__Instructions for the task__: Lines below starting with the line with "set (pv := Z.lor WS_POPUP WS_VISIBLE)." and going on through the line with "cbn in *; congruence." must be output exactly; the rest of the records must be left out.
%%
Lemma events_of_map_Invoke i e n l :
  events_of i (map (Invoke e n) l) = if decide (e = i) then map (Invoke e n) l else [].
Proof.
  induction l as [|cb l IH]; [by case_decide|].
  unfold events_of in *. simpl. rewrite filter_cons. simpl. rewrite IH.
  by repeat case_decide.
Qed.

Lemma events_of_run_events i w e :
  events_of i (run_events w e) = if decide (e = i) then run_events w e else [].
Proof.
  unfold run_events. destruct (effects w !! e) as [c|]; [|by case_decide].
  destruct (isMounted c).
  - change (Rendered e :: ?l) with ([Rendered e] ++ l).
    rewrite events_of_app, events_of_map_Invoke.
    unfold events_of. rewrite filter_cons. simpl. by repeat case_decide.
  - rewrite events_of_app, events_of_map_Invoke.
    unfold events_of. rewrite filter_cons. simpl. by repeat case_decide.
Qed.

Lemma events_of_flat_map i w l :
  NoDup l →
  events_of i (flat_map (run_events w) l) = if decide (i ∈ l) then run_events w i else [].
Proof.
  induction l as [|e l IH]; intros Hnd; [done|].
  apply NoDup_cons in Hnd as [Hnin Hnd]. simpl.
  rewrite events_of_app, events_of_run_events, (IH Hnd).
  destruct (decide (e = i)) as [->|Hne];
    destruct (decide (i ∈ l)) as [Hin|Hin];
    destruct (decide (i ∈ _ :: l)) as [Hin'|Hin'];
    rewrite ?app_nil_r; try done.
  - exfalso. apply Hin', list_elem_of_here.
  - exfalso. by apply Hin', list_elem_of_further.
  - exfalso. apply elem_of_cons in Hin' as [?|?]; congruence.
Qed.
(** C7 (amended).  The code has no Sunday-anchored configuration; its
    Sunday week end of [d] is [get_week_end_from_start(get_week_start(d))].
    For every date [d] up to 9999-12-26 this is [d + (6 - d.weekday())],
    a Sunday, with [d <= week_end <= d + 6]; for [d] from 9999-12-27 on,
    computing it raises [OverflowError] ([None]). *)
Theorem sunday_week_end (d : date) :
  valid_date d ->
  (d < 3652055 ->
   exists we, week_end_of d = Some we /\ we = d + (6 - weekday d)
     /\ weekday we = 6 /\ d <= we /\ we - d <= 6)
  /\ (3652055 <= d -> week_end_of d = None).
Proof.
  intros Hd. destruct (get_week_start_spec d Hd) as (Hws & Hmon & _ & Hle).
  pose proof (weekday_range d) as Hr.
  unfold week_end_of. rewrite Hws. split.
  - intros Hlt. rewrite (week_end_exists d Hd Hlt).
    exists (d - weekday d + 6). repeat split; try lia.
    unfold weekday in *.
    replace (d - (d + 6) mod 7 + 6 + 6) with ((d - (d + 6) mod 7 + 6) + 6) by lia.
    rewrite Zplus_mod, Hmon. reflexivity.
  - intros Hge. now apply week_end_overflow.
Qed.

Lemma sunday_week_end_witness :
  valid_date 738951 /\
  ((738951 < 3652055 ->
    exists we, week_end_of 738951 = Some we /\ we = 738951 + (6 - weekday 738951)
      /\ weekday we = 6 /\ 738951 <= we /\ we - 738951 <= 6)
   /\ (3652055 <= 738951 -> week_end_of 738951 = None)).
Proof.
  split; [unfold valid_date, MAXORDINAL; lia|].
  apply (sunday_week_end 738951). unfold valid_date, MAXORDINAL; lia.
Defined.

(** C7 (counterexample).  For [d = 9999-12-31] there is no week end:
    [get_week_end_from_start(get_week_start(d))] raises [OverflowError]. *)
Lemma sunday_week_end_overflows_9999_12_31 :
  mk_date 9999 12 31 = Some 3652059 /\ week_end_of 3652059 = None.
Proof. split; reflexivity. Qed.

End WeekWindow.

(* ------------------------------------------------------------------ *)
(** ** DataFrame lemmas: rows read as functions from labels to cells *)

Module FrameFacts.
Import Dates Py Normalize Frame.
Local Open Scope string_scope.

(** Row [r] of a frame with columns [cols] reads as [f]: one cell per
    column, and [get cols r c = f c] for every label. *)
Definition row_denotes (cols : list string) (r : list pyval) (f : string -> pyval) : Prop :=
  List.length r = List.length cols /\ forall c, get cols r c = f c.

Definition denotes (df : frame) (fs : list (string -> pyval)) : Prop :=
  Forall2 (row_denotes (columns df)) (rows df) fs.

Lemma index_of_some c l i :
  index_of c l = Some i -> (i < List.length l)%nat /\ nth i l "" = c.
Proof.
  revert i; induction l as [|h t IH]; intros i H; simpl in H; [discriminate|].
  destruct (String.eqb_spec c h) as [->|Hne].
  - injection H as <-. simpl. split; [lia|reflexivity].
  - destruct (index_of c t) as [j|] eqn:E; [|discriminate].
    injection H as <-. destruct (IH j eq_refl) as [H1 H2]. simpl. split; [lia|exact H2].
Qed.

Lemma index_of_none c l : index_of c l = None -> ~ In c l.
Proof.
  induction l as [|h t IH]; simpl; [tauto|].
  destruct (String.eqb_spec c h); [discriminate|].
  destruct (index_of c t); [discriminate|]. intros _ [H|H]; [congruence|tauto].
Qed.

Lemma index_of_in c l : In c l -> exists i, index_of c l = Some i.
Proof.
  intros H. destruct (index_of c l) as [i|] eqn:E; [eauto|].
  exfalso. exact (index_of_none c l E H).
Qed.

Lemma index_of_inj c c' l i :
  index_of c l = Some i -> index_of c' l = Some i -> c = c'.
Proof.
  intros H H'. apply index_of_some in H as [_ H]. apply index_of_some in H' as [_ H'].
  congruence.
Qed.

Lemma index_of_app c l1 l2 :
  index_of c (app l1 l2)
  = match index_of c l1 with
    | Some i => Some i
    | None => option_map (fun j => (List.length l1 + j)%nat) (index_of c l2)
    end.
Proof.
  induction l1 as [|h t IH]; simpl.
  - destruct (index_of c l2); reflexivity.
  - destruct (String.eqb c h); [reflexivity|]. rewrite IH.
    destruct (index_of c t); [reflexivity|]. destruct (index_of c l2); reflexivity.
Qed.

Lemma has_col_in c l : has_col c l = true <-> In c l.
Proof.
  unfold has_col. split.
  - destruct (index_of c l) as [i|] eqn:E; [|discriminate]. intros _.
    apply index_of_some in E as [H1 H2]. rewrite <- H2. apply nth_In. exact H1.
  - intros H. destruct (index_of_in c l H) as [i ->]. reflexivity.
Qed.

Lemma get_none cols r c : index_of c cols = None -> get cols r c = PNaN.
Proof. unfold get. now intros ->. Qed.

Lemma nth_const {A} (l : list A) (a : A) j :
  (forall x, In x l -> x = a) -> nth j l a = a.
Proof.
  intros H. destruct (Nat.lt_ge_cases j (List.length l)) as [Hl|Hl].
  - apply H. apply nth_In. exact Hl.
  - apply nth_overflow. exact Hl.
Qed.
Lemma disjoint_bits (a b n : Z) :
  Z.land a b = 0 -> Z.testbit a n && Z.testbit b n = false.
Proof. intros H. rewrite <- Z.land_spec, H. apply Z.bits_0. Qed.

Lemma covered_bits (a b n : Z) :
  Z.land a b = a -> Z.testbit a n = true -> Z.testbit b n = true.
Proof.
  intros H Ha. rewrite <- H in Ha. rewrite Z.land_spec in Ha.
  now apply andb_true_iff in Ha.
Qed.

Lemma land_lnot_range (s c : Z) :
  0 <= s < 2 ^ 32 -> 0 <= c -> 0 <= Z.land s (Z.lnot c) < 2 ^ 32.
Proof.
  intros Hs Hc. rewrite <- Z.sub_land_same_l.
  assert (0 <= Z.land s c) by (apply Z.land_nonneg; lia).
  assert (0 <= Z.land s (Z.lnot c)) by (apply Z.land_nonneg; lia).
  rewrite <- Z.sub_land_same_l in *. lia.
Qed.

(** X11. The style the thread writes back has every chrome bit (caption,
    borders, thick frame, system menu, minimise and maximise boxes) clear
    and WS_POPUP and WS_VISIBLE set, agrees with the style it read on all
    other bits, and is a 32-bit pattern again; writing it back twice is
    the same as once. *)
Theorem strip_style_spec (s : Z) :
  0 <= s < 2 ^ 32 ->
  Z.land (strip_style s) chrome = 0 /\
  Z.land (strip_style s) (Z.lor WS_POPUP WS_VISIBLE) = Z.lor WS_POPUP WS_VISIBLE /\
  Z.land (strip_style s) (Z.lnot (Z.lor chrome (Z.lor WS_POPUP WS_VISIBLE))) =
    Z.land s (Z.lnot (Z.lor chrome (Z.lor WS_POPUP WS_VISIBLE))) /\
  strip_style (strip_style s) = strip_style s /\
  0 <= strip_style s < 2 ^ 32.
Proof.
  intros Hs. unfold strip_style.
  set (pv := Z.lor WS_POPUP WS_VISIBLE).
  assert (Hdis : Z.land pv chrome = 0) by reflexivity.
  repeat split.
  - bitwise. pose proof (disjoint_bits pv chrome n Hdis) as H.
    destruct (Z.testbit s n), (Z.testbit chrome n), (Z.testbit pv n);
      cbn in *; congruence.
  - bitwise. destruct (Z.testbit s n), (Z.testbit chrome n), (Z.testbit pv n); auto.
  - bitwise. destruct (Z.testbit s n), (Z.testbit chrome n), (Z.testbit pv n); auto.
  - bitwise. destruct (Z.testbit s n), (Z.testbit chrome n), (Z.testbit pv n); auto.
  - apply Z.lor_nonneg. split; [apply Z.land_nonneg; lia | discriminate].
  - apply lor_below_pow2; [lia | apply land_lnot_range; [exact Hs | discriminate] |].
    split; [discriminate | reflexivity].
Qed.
%%
__Reply__:
  set (pv := Z.lor WS_POPUP WS_VISIBLE).
  assert (Hdis : Z.land pv chrome = 0) by reflexivity.
  repeat split.
  - bitwise. pose proof (disjoint_bits pv chrome n Hdis) as H.
    destruct (Z.testbit s n), (Z.testbit chrome n), (Z.testbit pv n);
      cbn in *; congruence.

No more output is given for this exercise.